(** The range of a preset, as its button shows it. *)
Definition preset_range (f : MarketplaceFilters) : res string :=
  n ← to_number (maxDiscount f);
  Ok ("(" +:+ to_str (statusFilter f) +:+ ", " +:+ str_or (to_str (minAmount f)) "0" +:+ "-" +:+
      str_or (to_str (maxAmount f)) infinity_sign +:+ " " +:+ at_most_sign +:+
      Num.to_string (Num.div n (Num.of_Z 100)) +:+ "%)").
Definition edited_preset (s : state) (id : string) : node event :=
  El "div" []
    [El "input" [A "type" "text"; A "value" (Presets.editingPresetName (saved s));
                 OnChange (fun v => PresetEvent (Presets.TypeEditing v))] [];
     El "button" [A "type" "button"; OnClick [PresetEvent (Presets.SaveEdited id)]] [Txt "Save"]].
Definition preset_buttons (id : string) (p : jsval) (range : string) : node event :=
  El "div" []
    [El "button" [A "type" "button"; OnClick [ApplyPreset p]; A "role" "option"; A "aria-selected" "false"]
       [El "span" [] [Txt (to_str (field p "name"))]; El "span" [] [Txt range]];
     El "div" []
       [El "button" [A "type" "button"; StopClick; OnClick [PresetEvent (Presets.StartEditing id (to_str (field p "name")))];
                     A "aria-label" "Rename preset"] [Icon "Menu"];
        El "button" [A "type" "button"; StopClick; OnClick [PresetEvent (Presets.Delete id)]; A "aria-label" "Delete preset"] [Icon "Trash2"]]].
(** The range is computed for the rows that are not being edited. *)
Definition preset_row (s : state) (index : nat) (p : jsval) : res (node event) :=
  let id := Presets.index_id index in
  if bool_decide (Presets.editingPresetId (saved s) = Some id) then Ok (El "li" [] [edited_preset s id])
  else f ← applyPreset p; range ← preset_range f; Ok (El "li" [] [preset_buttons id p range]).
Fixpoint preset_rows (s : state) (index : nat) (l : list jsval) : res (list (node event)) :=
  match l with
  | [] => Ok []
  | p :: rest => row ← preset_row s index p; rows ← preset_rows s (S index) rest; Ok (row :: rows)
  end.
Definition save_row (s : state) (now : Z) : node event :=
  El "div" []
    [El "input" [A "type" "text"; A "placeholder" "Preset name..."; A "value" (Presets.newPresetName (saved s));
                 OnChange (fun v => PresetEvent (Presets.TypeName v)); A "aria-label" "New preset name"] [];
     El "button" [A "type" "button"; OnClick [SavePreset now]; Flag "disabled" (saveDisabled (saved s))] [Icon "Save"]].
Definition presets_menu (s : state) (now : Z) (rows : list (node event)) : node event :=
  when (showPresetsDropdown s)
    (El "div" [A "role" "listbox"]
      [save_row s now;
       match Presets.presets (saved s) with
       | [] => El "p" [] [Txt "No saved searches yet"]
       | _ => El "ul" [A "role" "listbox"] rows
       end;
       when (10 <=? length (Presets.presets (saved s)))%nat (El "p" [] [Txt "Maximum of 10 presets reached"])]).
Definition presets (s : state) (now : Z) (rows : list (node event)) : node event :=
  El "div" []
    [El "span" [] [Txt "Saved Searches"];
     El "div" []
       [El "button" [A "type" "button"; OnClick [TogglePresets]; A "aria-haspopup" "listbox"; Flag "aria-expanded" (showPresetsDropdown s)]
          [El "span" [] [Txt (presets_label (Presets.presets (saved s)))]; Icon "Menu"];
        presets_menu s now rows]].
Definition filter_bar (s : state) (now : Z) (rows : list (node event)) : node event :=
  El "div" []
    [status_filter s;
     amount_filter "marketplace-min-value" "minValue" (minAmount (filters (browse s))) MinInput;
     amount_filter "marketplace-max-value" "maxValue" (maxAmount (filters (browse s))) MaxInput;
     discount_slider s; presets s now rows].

- - -

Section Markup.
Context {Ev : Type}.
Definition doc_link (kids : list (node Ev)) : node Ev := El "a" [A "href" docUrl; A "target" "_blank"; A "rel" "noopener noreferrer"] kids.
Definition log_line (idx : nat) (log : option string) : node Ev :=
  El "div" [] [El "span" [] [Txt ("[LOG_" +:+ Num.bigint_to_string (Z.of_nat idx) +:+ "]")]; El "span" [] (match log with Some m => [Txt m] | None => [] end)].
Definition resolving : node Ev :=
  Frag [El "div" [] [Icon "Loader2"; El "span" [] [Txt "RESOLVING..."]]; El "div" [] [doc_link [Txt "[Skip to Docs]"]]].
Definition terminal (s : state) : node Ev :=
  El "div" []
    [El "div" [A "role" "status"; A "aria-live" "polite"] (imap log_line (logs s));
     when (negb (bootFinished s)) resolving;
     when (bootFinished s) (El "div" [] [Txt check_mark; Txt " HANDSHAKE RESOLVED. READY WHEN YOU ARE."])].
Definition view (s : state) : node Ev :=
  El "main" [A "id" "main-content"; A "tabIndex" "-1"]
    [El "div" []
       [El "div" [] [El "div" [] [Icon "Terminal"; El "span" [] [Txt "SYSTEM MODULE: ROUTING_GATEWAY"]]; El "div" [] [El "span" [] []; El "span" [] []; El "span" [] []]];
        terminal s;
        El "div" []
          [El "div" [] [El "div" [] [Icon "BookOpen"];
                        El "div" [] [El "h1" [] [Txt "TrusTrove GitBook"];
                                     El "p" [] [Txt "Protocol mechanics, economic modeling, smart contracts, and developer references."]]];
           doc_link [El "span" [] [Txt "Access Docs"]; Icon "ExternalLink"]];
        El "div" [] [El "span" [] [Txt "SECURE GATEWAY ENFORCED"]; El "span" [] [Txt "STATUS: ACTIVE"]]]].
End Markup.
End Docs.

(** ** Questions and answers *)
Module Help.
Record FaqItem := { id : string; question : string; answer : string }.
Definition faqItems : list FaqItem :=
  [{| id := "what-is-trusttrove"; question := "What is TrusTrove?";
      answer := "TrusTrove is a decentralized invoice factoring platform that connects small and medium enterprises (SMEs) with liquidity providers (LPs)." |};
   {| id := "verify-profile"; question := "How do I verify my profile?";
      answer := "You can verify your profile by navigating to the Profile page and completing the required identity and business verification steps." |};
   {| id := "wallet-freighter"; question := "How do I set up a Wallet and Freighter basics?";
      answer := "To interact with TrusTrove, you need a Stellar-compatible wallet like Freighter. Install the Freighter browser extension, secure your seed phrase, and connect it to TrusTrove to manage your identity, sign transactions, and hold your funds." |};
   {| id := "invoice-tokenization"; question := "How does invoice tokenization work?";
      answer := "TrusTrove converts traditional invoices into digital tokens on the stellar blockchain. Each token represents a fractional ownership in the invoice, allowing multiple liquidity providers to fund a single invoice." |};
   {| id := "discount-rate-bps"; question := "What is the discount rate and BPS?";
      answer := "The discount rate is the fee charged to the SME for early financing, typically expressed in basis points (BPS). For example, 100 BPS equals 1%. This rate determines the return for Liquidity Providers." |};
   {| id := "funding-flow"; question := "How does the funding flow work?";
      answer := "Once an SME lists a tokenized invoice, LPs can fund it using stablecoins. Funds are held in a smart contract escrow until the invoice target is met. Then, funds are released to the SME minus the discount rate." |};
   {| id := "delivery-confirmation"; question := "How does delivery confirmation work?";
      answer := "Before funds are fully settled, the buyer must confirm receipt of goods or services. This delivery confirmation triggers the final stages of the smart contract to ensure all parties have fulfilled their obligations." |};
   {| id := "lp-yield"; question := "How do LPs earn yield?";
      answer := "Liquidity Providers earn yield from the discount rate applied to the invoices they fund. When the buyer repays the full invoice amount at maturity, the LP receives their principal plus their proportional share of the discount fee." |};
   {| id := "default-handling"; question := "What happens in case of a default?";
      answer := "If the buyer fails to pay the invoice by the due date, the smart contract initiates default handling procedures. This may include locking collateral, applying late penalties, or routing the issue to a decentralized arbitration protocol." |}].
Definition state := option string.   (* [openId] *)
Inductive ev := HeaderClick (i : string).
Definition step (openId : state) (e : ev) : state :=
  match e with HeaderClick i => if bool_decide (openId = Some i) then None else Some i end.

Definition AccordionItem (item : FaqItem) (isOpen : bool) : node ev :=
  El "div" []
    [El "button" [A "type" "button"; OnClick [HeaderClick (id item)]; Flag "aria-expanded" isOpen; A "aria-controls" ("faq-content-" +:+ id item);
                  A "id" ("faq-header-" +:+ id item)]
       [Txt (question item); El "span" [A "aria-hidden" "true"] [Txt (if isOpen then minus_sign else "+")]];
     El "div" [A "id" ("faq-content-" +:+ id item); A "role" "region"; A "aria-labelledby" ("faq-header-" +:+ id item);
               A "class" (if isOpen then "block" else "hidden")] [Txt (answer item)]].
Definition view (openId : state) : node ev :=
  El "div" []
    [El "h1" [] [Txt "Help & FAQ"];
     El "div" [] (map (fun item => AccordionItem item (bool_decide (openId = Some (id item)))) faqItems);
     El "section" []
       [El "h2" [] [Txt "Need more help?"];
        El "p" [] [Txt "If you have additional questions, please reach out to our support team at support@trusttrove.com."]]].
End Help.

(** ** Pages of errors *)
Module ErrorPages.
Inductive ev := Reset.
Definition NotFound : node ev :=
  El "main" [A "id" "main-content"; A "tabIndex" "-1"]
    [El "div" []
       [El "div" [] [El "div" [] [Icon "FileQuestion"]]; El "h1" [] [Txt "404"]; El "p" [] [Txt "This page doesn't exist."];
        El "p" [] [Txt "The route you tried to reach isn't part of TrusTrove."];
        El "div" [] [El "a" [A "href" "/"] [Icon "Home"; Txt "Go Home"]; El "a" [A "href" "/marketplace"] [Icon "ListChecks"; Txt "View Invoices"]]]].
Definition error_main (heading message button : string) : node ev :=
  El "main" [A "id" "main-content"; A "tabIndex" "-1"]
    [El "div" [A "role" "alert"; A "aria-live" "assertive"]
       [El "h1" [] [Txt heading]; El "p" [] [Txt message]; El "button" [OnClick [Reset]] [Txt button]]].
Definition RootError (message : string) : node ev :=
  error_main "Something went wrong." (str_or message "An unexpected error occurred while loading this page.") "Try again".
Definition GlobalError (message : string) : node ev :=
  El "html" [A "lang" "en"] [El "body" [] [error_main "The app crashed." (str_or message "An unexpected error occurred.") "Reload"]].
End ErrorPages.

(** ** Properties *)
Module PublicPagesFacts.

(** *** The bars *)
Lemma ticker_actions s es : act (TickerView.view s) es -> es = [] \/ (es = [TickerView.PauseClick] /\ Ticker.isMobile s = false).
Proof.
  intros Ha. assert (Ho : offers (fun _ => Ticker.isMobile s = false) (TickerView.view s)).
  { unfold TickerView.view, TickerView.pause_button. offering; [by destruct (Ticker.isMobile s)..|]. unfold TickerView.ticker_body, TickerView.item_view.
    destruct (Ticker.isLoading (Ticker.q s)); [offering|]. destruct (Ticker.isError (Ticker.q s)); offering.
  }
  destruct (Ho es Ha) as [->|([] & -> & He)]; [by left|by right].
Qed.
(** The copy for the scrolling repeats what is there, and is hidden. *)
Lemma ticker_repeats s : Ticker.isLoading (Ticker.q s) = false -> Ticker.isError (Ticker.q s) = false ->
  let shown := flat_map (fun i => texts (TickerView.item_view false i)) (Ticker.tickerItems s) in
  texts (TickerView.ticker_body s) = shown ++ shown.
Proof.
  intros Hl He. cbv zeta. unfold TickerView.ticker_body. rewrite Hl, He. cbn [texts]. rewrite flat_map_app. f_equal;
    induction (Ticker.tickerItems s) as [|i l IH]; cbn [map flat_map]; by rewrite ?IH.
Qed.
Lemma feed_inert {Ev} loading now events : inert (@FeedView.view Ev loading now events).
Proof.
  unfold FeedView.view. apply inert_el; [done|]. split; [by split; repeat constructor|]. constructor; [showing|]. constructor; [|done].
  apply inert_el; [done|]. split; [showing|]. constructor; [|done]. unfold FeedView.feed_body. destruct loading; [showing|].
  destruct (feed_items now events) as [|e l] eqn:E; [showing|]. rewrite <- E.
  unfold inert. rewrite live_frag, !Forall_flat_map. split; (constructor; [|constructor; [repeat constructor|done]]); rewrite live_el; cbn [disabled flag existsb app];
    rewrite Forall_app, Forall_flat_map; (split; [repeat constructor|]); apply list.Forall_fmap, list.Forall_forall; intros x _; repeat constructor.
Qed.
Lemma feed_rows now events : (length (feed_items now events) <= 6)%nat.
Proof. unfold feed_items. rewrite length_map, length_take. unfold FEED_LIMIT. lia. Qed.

- - -

__What is required__
Pick out every line above that contains the word "delivery" and copy it.

__Solution below__
   {| id := "delivery-confirmation"; question := "How does delivery confirmation work?";
      answer := "Before funds are fully settled, the buyer must confirm receipt of goods or services. This delivery confirmation triggers the final stages of the smart contract to ensure all parties have fulfilled their obligations." |};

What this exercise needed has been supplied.